Evrenin başka yerlerinde yaşam arayışı, modern bilimin en zorlu çalışma alanlarından birisi. Bilimsel öneminden dolayı, Mars'a inen uzay araçlarından, ötegezegenlerin teleskop gözlemlerine kadar kayda değer miktarda kaynak, astrobiyoloji adı verilen bu genç bilim dalına adanmış durumda. Tüm bu faaliyetlerin asıl amacı ise Dünya dışı yaşamın keşfi ve böylesi bir keşfin, muhtemelen büyük bilimsel ve felsefik sonuçları da beraberinde getirecek oluşudur. Fakat Dünya dışı yaşam henüz keşfedilmedi; üstelik var olmayabilir de. Neyse ki, uzaylılar hiç keşfedilmese bile, bu; her şeyin boşa gittiği anlamına gelmez. Onları sadece aramak bile topluma oldukça önemli faydalar sağlayabilir.

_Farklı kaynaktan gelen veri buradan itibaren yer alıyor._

Record rel (s : regs) (w r w1 w2 r1 r2 : Z) (q : list Z) : Prop := {
  p_w : wptr_bin s = ptr w /\ wptr_gray s = gray (ptr w);
  p_r : rptr_bin s = ptr r /\ rptr_gray s = gray (ptr r);
  p_w1 : wptr_gray_sync1 s = gray (ptr w1);
  p_w2 : wptr_gray_sync2 s = gray (ptr w2);
  p_r1 : rptr_gray_sync1 s = gray (ptr r1);
  p_r2 : rptr_gray_sync2 s = gray (ptr r2);
  p_order : 0 <= r2 <= r1 /\ r1 <= r <= w2 /\ w2 <= w1 <= w /\ w <= r2 + 16;
  p_q : Z.of_nat (length q) = w - r;
  p_mem : holds 16 (mem s) (Z.to_nat r mod 16) q }.

(** Gray codes of five bits differ, and one is another with the two upper bits
    inverted exactly for pointers half a turn apart. *)
Definition gray_table : bool :=
  forallb (fun a => forallb (fun b =>
    let a := Z.of_nat a in let b := Z.of_nat b in
    Bool.eqb (gray a =? gray b) (a =? b) && Bool.eqb (gray a =? flip (gray b)) (a =? (b + 16) mod 32)) (seq 0 32)) (seq 0 32).

Lemma gray_table_ok : gray_table = true.
Proof. vm_compute. done. Qed.

Lemma gray_ptr a b :
  (gray (ptr a) =? gray (ptr b)) = (ptr a =? ptr b) /\
  (gray (ptr a) =? flip (gray (ptr b))) = (ptr a =? (ptr b + 16) mod 32).
Proof.
  pose proof gray_table_ok as H. unfold gray_table in H. rewrite forallb_forall in H.
  pose proof (Z.mod_pos_bound a 32) as Ha. pose proof (Z.mod_pos_bound b 32) as Hb. unfold ptr in *.
  specialize (H (Z.to_nat (a mod 32))). rewrite forallb_forall in H.
  specialize (H ltac:(apply in_seq; lia) (Z.to_nat (b mod 32)) ltac:(apply in_seq; lia)).
  rewrite !Z2Nat.id in H by lia. apply andb_true_iff in H as [H1 H2]. split; by apply eqb_prop.
Qed.

Lemma cdc_full s w r w1 w2 r1 r2 q : rel s w r w1 w2 r1 r2 q -> full s = (w =? r2 + 16).
Proof.
  intros H. unfold full. destruct (p_w _ _ _ _ _ _ _ _ H) as [_ ->]. rewrite (p_r2 _ _ _ _ _ _ _ _ H), (proj2 (gray_ptr w r2)).
  pose proof (p_order _ _ _ _ _ _ _ _ H). unfold ptr. rewrite Zplus_mod_idemp_l.
  destruct (Z.eqb_spec w (r2 + 16)) as [->|Hn]; [apply Z.eqb_refl|]. apply Z.eqb_neq. intros E. apply Hn.
  pose proof (Z.div_mod w 32). pose proof (Z.div_mod (r2 + 16) 32). pose proof (Z.mod_pos_bound w 32). lia.
Qed.

Lemma cdc_empty s w r w1 w2 r1 r2 q : rel s w r w1 w2 r1 r2 q -> empty s = (r =? w2).
Proof.
  intros H. unfold empty. destruct (p_r _ _ _ _ _ _ _ _ H) as [_ ->]. rewrite (p_w2 _ _ _ _ _ _ _ _ H), (proj1 (gray_ptr r w2)).
  pose proof (p_order _ _ _ _ _ _ _ _ H). unfold ptr.
  destruct (Z.eqb_spec r w2) as [->|Hn]; [apply Z.eqb_refl|]. apply Z.eqb_neq. intros E. apply Hn.
  pose proof (Z.div_mod w2 32). pose proof (Z.div_mod r 32). lia.
Qed.

Lemma next_ptr n : next_bin (ptr n) = ptr (n + 1).
Proof. unfold next_bin, ptr, wrap. change (2 ^ 5) with 32. by rewrite Zplus_mod_idemp_l. Qed.

Lemma addr_ptr n : 0 <= n -> Z.to_nat (wrap 4 (ptr n)) = (Z.to_nat n mod 16)%nat.
Proof.
  intros Hn. unfold wrap, ptr. change (2 ^ 4) with 16. rewrite <-(Znumtheory.Zmod_div_mod 16 32 n); [|done|done|by exists 2].
  by rewrite Z2Nat.inj_mod.
Qed.

Lemma rel_sync_w s w r w1 w2 r1 r2 q :
  rel s w r w1 w2 r1 r2 q -> rel (wedge s None) w r w1 w2 r r1 q.
Proof. intros []. constructor; cbn; naive_solver lia. Qed.

Lemma rel_wedge s w r w1 w2 r1 r2 q d :
  rel s w r w1 w2 r1 r2 q ->
  rel (wedge s d) (w + Z.of_nat (length (put s (W d)))) r w1 w2 r r1 (q ++ put s (W d)).
Proof.
  intros H. pose proof (cdc_full _ _ _ _ _ _ _ _ H) as Hf. destruct d as [b|]; cbn [put].
  2:{ rewrite app_nil_r, Z.add_0_r. by eapply rel_sync_w. }
  unfold wedge. destruct (full s) eqn:Ef.
  { rewrite app_nil_r, Z.add_0_r. by apply (rel_sync_w _ _ _ _ _ _ _ _ H). }
  symmetry in Hf. apply Z.eqb_neq in Hf. destruct H as [[Hwb Hwg] [Hrb Hrg] H1 H2 H3 H4 H5 H6 H7].
  constructor; cbn [mem wptr_bin wptr_gray rptr_bin rptr_gray rptr_gray_sync1 rptr_gray_sync2 wptr_gray_sync1 wptr_gray_sync2 length Z.of_nat Pos.of_succ_nat];
    try done; try lia.
  - by rewrite Hwb, next_ptr.
  - rewrite length_app. cbn. lia.
  - rewrite Hwb, addr_ptr by lia.
    assert (Z.to_nat w mod 16 = (Z.to_nat r mod 16 + length q) mod 16)%nat as Ew.
    { rewrite Nat.Div0.add_mod_idemp_l. f_equal. lia. }
    pose proof (Nat.mod_upper_bound (Z.to_nat w) 16). pose proof (Nat.mod_upper_bound (Z.to_nat r) 16).
    rewrite (insert_take_drop _ _ b) by (rewrite (proj1 H7); lia).
    replace (S (Z.to_nat w mod 16)) with (Z.to_nat w mod 16 + length [b])%nat by (cbn [length]; lia).
    apply (holds_push 16 (mem s) (Z.to_nat r mod 16) q [b]); cbn [length]; [done|lia|done|lia|lia].
Qed.

Lemma rel_redge s w r w1 w2 r1 r2 q rd :
  rel s w r w1 w2 r1 r2 q ->
  rel (redge s rd) w (r + Z.of_nat (length (got s (R rd)))) w w1 r1 r2 (drop (length (got s (R rd))) q) /\
  got s (R rd) = take (length (got s (R rd))) q.
Proof.
  intros H. pose proof (cdc_empty _ _ _ _ _ _ _ _ H) as He. unfold redge. cbn [got].
  destruct H as [[Hwb Hwg] [Hrb Hrg] H1 H2 H3 H4 H5 H6 H7].
  destruct rd; [destruct (empty s) eqn:Ee|]; cbn [negb andb length].
  - rewrite drop_0, take_0, Z.add_0_r. split; [|done]. by constructor; cbn; try done; try lia.
  - symmetry in He. apply Z.eqb_neq in He. destruct q as [|x q]; [cbn in H6; lia|]. cbn [length] in H6.
    pose proof (Nat.mod_upper_bound (Z.to_nat r) 16).
    split.
    + constructor; cbn [mem wptr_bin wptr_gray rptr_bin rptr_gray rptr_gray_sync1 rptr_gray_sync2 wptr_gray_sync1 wptr_gray_sync2];
        try done; try lia.
      * rewrite Hrb, next_ptr. by change (Z.of_nat 1) with 1.
      * rewrite length_drop. cbn [length]. lia.
      * replace (Z.to_nat (r + Z.of_nat 1) mod 16)%nat with ((Z.to_nat r mod 16 + 1) mod 16)%nat.
        { apply (holds_drop 16 (mem s) _ (x :: q) 1); [done|lia|cbn [length]; lia]. }
        rewrite Nat.Div0.add_mod_idemp_l. f_equal. lia.
    + cbn. rewrite take_0. f_equal. unfold rdata. rewrite Hrb, addr_ptr by lia. apply nth_lookup_Some.
      destruct H7 as [_ H7]. specialize (H7 0%nat ltac:(cbn; lia)). rewrite Nat.add_0_r, Nat.mod_small in H7 by lia. done.
  - replace (negb (empty s) && false) with false by (by destruct (empty s)).
    rewrite drop_0, take_0, Z.add_0_r. split; [|done]. by constructor; cbn; try done; try lia.
Qed.

Lemma cdc_run es : forall s w r w1 w2 r1 r2 q, rel s w r w1 w2 r1 r2 q ->
  let '(s', ps, gs) := run s es in
  exists w' r' w1' w2' r1' r2' q', rel s' w' r' w1' w2' r1' r2' q' /\ q ++ ps = gs ++ q'.
Proof.
  induction es as [|e es IH]; intros s w r w1 w2 r1 r2 q H; cbn [run].
  { do 7 eexists. split; [exact H|]. by rewrite app_nil_r. }
  destruct e as [d|rd].
  - specialize (IH _ _ _ _ _ _ _ _ (rel_wedge _ _ _ _ _ _ _ _ d H)). cbn [step].
    destruct (run (wedge s d) es) as [[s' ps] gs]. destruct IH as (w' & r' & w1' & w2' & r1' & r2' & q' & H' & E).
    do 7 eexists. split; [exact H'|]. rewrite app_assoc, E. done.
  - destruct (rel_redge _ _ _ _ _ _ _ _ rd H) as [H0 Eg]. specialize (IH _ _ _ _ _ _ _ _ H0). cbn [step].
    destruct (run (redge s rd) es) as [[s' ps] gs]. destruct IH as (w' & r' & w1' & w2' & r1' & r2' & q' & H' & E).
    do 7 eexists. split; [exact H'|]. rewrite <-app_assoc, <-E. cbn [put app]. rewrite app_assoc. rewrite Eg at 1. by rewrite take_drop.
Qed.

Astrobiyoloji Neden Önemlidir?
Öncelikle, astrobiyoloji özü gereği, birden çok akademik disiplini ilgilendirir. Uzaylılara dair bir arayış, en azından gökbilim, canlıbilim, yerbilim ve gezegen bilimleri hakkında bilgi sahibi olmayı gerektirir. Dolayısıyla da astrobiyoloji lisans derslerinin, bu farklı disiplinlerin unsurlarını kapsaması gerekir. Bununla birlikte, astrobiyoloji alanında lisansüstü çalışma yapan araştırmacıların ise bu konuların çoğuna ya da hepsine hakim olmaları beklenir.
Kozmik Bakış Açısı
Astrobiyolojinin sınırlı entelektüel yararlarının ötesinde, geniş toplumsal faydaları var. Bu faydalar, astrobiyoloji biliminin doğal olarak vadettiği kozmik ölçülerdeki bakış açılarından kaynaklanıyor. Birçok insanın sosyal ve siyasi yaşamına çoğunlukla hakim olan Dünya merkezli dar bakış açısından uzaklaşmadan, Mars’ta yaşam aramak ya da uzak bir yıldızın yörüngesinde dolanan bir ötegezegen bulmayı düşünmek mümkün değildir. Günümüzde Dünya, ancak ve ancak uluslararası işbirliği ile çözülebilecek küresel sorunlarla karşı karşıya. Yine de Dünya`nın her yanındaki ulusçu ve dinci ideolojiler, insan toplumunda bölücülüğe aracı ediliyor. Böyle bir zamanda, birleştirici evrensel bir bakışın yaygınlaşması büyük önem taşıyor.
Siyasi Çıkarımlar
Prusyalı doğabilimci Alexander von Humboldt’a atfedilen ünlü bir aforizma vardır: “En tehlikeli görüş, Dünya`yı hiç görmemiş olan insanların dünya görüşüdür.” Humboldt burada, büyük ihtimalle dış ülkelere yapılan yolculukların zihin açma potansiyelinden söz ediyordu. Ancak Dünya’nın uzaydan çekilen fotoğraflarıyla güçlü bir şekilde sağlamlaştırılmış, astrobiyolojiyle gelen kozmik ve evrimsel bakış açılarına aşinalık da, kesinlikle Dünya`yı daha az parçalanmış, daha az tehlikeli yapmak ve zihinleri genişletmek için kullanılabilir. Bu bakış açısının özünde önemli bir siyasi çıkarım olabilir. Evrende canlılık barındırdığı bilinen tek gezegene hükmeden akıllı bir teknolojik tür olarak, uluslararası sosyal ve siyasi kurumları, kendimizi içinde bulabileceğimiz durumları yönetmek için geliştirmek insanlığın sorumluluğudur. 1925’te ‘Tarihin Ana Hatları’ kitabında, H.G. Wells’in ünlü gözlemi şöyledir: “İnsanlık tarihi, gittikçe eğitim ve felaket arasında bir yarışa dönüşüyor.” Bu tarz bir gözlem, özellikle günümüzdeki jeopolitik duruma da uyuyor gibi gözüküyor. Çoğu hükümet, görünürde mantıksız ve geniş bakış açılarından uzak kararlar alıyor, ki bu durum gezegenimizi gerçekten de felakete sürükleyebilir.